I'm using awk on Plan9 to restructure a 70,000 cel table containing no proper delimiters---it's just visually-formatted with spaces.  (Records split over multiple lines, erratically justified columns, etc. etc.  A good time.)

For such a case in unix, I'd make heavy use of what I've seen referred to as "intervalic" regular expressions (numeric ranges expressed in braces: "\{n,n\}" in simple and basic unix regular expressions, "{n,n}" in extended posix regular expressions).  But regexp(6) doesn't mention these, and I get errors from sam, awk, ed, et. al. when I try them.

Am I misunderstanding the REP operators?  If not, how do you folks like to handle such problems as one might use intervalic expressions on?  Do you just use an explicit regular expression?  If so, I'm curious about the reasoning behind the design decision to leave intervalic expressions out.  

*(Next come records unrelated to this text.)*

(** What [_load_repository] reads of the metadata of a repository. *)
Record repo_meta := {
  temporary : bool;
  dbpath : string;
}.

(** [SystemSettings()['repositories']] *)
Record settings := {
  available : gmap string repo_meta;
  excluded : gmap string repo_meta;
  order : list string;
}.

(** The attributes of the client that the methods below use; [closed] is
    the list of the repository objects on which [close()] was called. *)
Record client := {
  repositories : settings;
  enabled_repos : list string;
  repodb_cache : gmap (string * string) handle;
  memory_db_instances : gmap (string * string) handle;
  repo_error_messages_cache : gset string;
  closed : list handle;
}.

(** [l.remove(x)] when [x] is in [l]: the first occurrence goes. *)
Fixpoint remove_first (x : string) (l : list string) : list string :=
  match l with
  | [] => []
  | y :: r => if String.eqb y x then r else y :: remove_first x r
  end.

(** [s.endswith(suffix)] *)
Definition endswith (s suffix : string) : bool :=
  let n := String.length s in
  let m := String.length suffix in
  (m <=? n)%nat && String.eqb (String.substring (n - m) m s) suffix.

Section Client.

(** Constants of [etpConst], from [entropy.const]. *)
Variables clientdbid systemroot packagesext packagesext_webinstall : string.

(** [self._installed_repository] *)
Variable installed_repository : handle.

(** [SystemSettings.clear()], from [entropy.core.settings]: the settings
    are dropped and read again from the configuration files. *)
Variable settings_clear : settings -> settings.

(** The answers of [__conf_add_remove_repository(id, None)] and of
    [__conf_enable_disable_repository(id, False)], which rewrite the
    configuration files: whether something was accomplished, or the
    error of the file system. *)
Variable conf_remove : string -> outcome bool.
Variable conf_disable : string -> outcome bool.

(** [os.path.isfile] of the database file under a [dbpath]. *)
Variable db_isfile : string -> bool.

Definition with_repositories (c : client) (s : settings) : client :=
  {| repositories := s; enabled_repos := enabled_repos c;
     repodb_cache := repodb_cache c;
     memory_db_instances := memory_db_instances c;
     repo_error_messages_cache := repo_error_messages_cache c;
     closed := closed c |}.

Contrived Example.  To match the character before the second occurance of "Unit" in the line:

Item Number     Unit    Unit/Lot  Date               Unit       Operating

Simple and Basic REs:
.\{24\}

Extended:
.{24}

Plan9:
'Item Number     Unit    '
(or):
'Item Number     Unit  +'
(or the more general):
........................


Anbd that last expression I suppose I would create with something like 

seq 24 | sed 's/.*/./g' | tr -d '\
'

Thanks in advance,

-Derek

^ permalink raw reply	[flat|nested] 11+ messages in thread

* Re: [9fans] "Intervalic
  2006-02-22 23:36       ` yard-ape
@ 2006-02-22 18:50         ` Russ Cox
  2006-02-23  0:05           ` yard-ape
  2006-02-22 23:42         ` andrey mirtchovski
  1 sibling, 1 reply; 11+ messages in thread
From: Russ Cox @ 2006-02-22 18:50 UTC (permalink / raw)
  To: 9fans

Here are the real rules:

	- a{0,n} can be replaced by a?a{0,n-1}
	- a{m,n} can be replaced by aa{m-1,n-1}
	- a{0,0} can be replaced by the empty string
	- REPEAT until all the { } are gone

This is just a complicated way of saying you
can replace a{n,m} with n copies of "a" followed
by m-n copies of "a?".

Russ



^ permalink raw reply	[flat|nested] 11+ messages in thread

* Re: [9fans] "Intervalic
  2006-02-22 18:33 [9fans] "Intervalic yard-ape
@ 2006-02-22 18:51 ` Russ Cox
  2006-02-22 19:20   ` yard-ape
  2006-02-22 19:50 ` Bakul Shah
  1 sibling, 1 reply; 11+ messages in thread
From: Russ Cox @ 2006-02-22 18:51 UTC (permalink / raw)
  To: 9fans

> Am I misunderstanding the REP operators?  If not, how do you folks
> like to handle such problems as one might use intervalic expressions on?
> Do you just use an explicit regular expression?  If so, I'm curious
> about the reasoning behind the design decision to leave intervalic
> expressions out.

They're a recent addition to the regular expression world and
no one has cared enough to add them.  

If you're using awk and want the first 24 characters, I'd use substr.

Russ



^ permalink raw reply	[flat|nested] 11+ messages in thread

* Re: [9fans] "Intervalic
  2006-02-22 18:51 ` Russ Cox
@ 2006-02-22 19:20   ` yard-ape
  2006-02-23  2:24     ` geoff
  0 siblings, 1 reply; 11+ messages in thread
From: yard-ape @ 2006-02-22 19:20 UTC (permalink / raw)
  To: 9fans

"Russ Cox" <rsc@swtch.com> wrote:

> If you're using awk and want the first 24 characters, I'd use substr.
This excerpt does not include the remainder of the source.